Tuning the HA for Oracle Traffic Director Fault Monitor

Language:

The HA for Oracle Traffic Director fault monitor is contained in the resource that represents Oracle Traffic Director. You create this resource when you register and configure HA for Oracle Traffic Director. For more information, see Registering and Configuring HA for Oracle Traffic Director.

System properties and extension properties of this resource control the behavior of the fault monitor. The default values of these properties determine the preset behavior of the fault monitor. The preset behavior should be suitable for most Oracle Solaris Cluster installations. Therefore, you should tune the HA for Oracle Traffic Director fault monitor only if you need to modify this preset behavior.

For more information, see the following sections.

Operations by the Fault Monitor During a Probe

The probe for HA for Oracle Traffic Director uses a request to the Oracle Traffic Director instance to query the health of the Oracle Traffic Director instance. Before the probe actually queries the Oracle Traffic Director instance, a check is made to confirm that the network resources are configured for the Oracle Traffic Director instance resource. If no network resources are configured, an error message is logged, and the probe exits with a failure.

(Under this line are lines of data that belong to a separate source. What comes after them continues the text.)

(* ===== verification/Display.v ===== *)
(** * Display: what the program prints, and the [__main__] demos

    - Python's [str] on an [int] ([py_str_Z], the decimal digits of
      the Standard Library's [Decimal] numbers), on a tuple of ints
      ([py_tuple_repr]) and on a dictionary of two entries;
    - [SurfaceGenerator.__str__] and [__repr__]
      ([src/src/roughgan/data/generators.py], lines 23-27) over the
      attribute values as Python numbers: an [int] is printed by
      [py_str_Z], a [float] by Python's shortest [repr], a parameter;
    - [KBinsDiscretizerQuantizer.__str__]
      ([src/src/roughgan/content/quantization.py], lines 36-37) with
      sklearn's [repr] of the estimator, which lists the parameters that
      differ from their defaults, in alphabetical order;
    - the two [__main__] demos: generators.py lines 172-181 (one surface
      of each generator class shown by [as_grayscale_image], a parameter
      recording what is shown) and quantization.py lines 40-51, where
      the module never imports [torch].

    The round trip [py_int (py_str_Z z) = Some z] ties the printer to
    click's [int()] of [Click]. *)

From S2P Require Import Prelude RankSwap Autocorrelation Generator Loaders Quantizer Pipeline Click.
From Stdlib Require Import Strings.String Strings.Ascii Reals Decimal DecimalString DecimalNat.

Local Open Scope string_scope.
Local Open Scope list_scope.

(** ** Python's [str] *)

(** [str(n)] for a natural number. *)
Definition py_str_nat (n : nat) : string := NilEmpty.string_of_uint (Nat.to_uint n).

(** [str(z)] for an [int]. *)
Definition py_str_Z (z : Z) : string :=
  if (z <? 0)%Z then String "-" (py_str_nat (Z.to_nat (- z))) else py_str_nat (Z.to_nat z).

(** [", ".join(xs)]. *)
Fixpoint py_join (sep : string) (xs : list string) : string :=
  match xs with
  | [] => ""
  | [x] => x
  | x :: xs' => x ++ sep ++ py_join sep xs'
  end.

(** [repr] of a tuple whose items print as [xs]: a single item keeps
    its comma. *)
Definition py_tuple_repr (xs : list string) : string :=
  match xs with
  | [x] => "(" ++ x ++ ",)"
  | _ => "(" ++ py_join ", " xs ++ ")"
  end.

(** A Python number: an [int] or a [float]. *)
Inductive pynum :=
| PyInt (z : Z)
| PyFloat (r : R).

Section Str.
(** [repr(x)] of a float: the shortest string that reads back as [x]. *)
Context (float_repr : R -> string).

(** [f"{x}"] on a number. *)
Definition pynum_str (x : pynum) : string :=
  match x with
  | PyInt z => py_str_Z z
  | PyFloat r => float_repr r
  end.

(** The attributes [__str__] reads, in its order. *)
Record gen_params := {
  gp_n_points : pynum;
  gp_rms : pynum;
  gp_skewness : pynum;
  gp_kurtosis : pynum;
  gp_corlength_x : pynum;
  gp_corlength_y : pynum;
  gp_alpha : pynum
}.

(** The class of a generator object; a Bessel generator also has its
    periods. *)
Inductive gen_class :=
| NonGaussianClass
| BesselClass (beta_x beta_y : pynum).

(** [self.__class__.__name__]. *)
Definition class_name (c : gen_class) : string :=
  match c with
  | NonGaussianClass => "NonGaussianSurfaceGenerator"
  | BesselClass _ _ => "BesselNonGaussianSurfaceGenerator"
  end.

Definition gen_param_list (p : gen_params) : list pynum :=
  [gp_n_points p; gp_rms p; gp_skewness p; gp_kurtosis p; gp_corlength_x p;
   gp_corlength_y p; gp_alpha p].

(** [SurfaceGenerator.__str__] (lines 23-24). *)
Definition generator_str (c : gen_class) (p : gen_params) : string :=
  class_name c ++ "(" ++ py_join ", " (pynum_str <$> gen_param_list p) ++ ")".

(** [SurfaceGenerator.__repr__] (lines 26-27): [f"<{self}>"]. *)
Definition generator_repr (c : gen_class) (p : gen_params) : string :=
  "<" ++ generator_str c p ++ ">".
End Str.

(** ** [int(str(z)) == z] *)

Lemma parse_digits_uint (u : uint) : forall acc b, u <> Nil ->
  parse_digits (Z.of_nat acc) b (list_ascii_of_string (NilEmpty.string_of_uint u))
  = Some (Z.of_nat (Nat.of_uint_acc u acc)).
Proof.
  induction u; intros acc b Hu; [done|..]; simpl;
  (remember (Z.of_nat (nat_of_ascii _) - 48)%Z as k eqn:Ek; vm_compute in Ek; subst k);
  (match goal with |- _ = Some (Z.of_nat (Nat.of_uint_acc u ?X)) =>
     replace (10 * Z.of_nat acc + _)%Z with (Z.of_nat X) by (rewrite Nat.tail_mul_spec; lia) end);
  (destruct u; [reflexivity|(apply IHu; discriminate)..]).
Qed.

Lemma to_uint_nonnil n : Nat.to_uint n <> Nil.
Proof.
  intros E. pose proof (DecimalNat.Unsigned.of_to n) as Hn. rewrite E in Hn.
  simpl in Hn. subst n. discriminate.
Qed.

(** A digit of [str(n)]: neither white space, a sign, a comma nor a
    bracket. *)
Definition digit_char (c : ascii) : Prop := (48 <= nat_of_ascii c <= 57)%nat.

Lemma uint_digits (u : uint) : Forall digit_char (list_ascii_of_string (NilEmpty.string_of_uint u)).
Proof. induction u; simpl; repeat constructor; auto; unfold digit_char; simpl; lia. Qed.

Lemma digit_char_not_space c : digit_char c -> is_py_space c = false.
Proof.
  unfold digit_char, is_py_space. intros Hc. apply not_true_is_false. intros H.
  apply existsb_exists in H as (d & Hd & ->%Ascii.eqb_eq).
  simpl in Hd. repeat destruct Hd as [<-|Hd]; try done; vm_compute in Hc; lia.
Qed.

Lemma lstrip_id cs : Forall (fun c => is_py_space c = false) cs -> lstrip cs = cs.
Proof. destruct cs as [|c cs]; [done|]. intros Hc%Forall_cons. simpl. by rewrite (proj1 Hc). Qed.

Lemma strip_id cs : Forall (fun c => is_py_space c = false) cs -> strip cs = cs.
Proof.
  intros Hc. unfold strip. rewrite (lstrip_id cs Hc), (lstrip_id (reverse cs)).
  - apply reverse_involutive.
  - by apply Forall_reverse.
Qed.

Lemma uint_head (u : uint) : u <> Nil ->
  exists c cs, list_ascii_of_string (NilEmpty.string_of_uint u) = c :: cs
    /\ Ascii.eqb c "-" = false /\ Ascii.eqb c "+" = false.
Proof. destruct u; [done|..]; intros _; eexists _, _; split_and!; reflexivity. Qed.

Lemma py_int_str_nat n : py_int (py_str_nat n) = Some (Z.of_nat n).
Proof.
  unfold py_int, py_str_nat.
  rewrite strip_id by (eapply Forall_impl; [apply uint_digits|apply digit_char_not_space]).
  destruct (uint_head _ (to_uint_nonnil n)) as (c & cs & Ec & Hm & Hp).
  rewrite Ec, Hm, Hp, <- Ec. change 0%Z with (Z.of_nat 0).
  rewrite parse_digits_uint by apply to_uint_nonnil. f_equal. f_equal.
  apply DecimalNat.Unsigned.of_to.
Qed.

Lemma py_int_str_Z z : py_int (py_str_Z z) = Some z.
Proof.
  unfold py_str_Z. destruct (Z.ltb_spec z 0).
  - unfold py_int. cbn [list_ascii_of_string].
    rewrite strip_id.
    + cbn [Ascii.eqb]. simpl (Ascii.eqb "-" "-"). cbv iota.
      pose proof (py_int_str_nat (Z.to_nat (- z))) as H'.
      unfold py_int, py_str_nat in H'.
      rewrite strip_id in H' by (eapply Forall_impl; [apply uint_digits|apply digit_char_not_space]).
      destruct (uint_head _ (to_uint_nonnil (Z.to_nat (- z)))) as (c & cs & Ec & Hm & Hp).
      rewrite Ec, Hm, Hp, <- Ec in H'. unfold py_str_nat. rewrite H'. simpl. f_equal. lia.
    + constructor; [reflexivity|].
      eapply Forall_impl; [apply uint_digits|apply digit_char_not_space].
  - rewrite py_int_str_nat. f_equal. lia.
Qed.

If the Oracle Traffic Director instance resource is used in conjunction with a failover logical hostname, the fault monitor will retrieve the Port_list extension property and connect to the Oracle Traffic Director instance through the localhost on that port. When used with a Shared Address, the Resource_dependencies resource-property setting on the Oracle Traffic Director resource determines the set of IP addresses that the Oracle Traffic Director instance uses. The Port_list resource-property setting determines the list of port numbers that the Oracle Traffic Director instance uses. The fault monitor monitors the Oracle Traffic Director server instance through the first port in Port_list. All the ports used by Oracle Traffic Director must be configured in Port_list in order for the shared address load balancing feature to work correctly.

If the probe fails to connect to the Oracle Traffic Director instance using a specified IP address and port combination, a complete failure occurs. The probe records the failure and takes appropriate action.

The probe sends an HTTP HEAD request to the Oracle Traffic Director instance and waits for the response. The request can be unsuccessful for various reasons, including heavy network traffic, heavy system load, and misconfiguration.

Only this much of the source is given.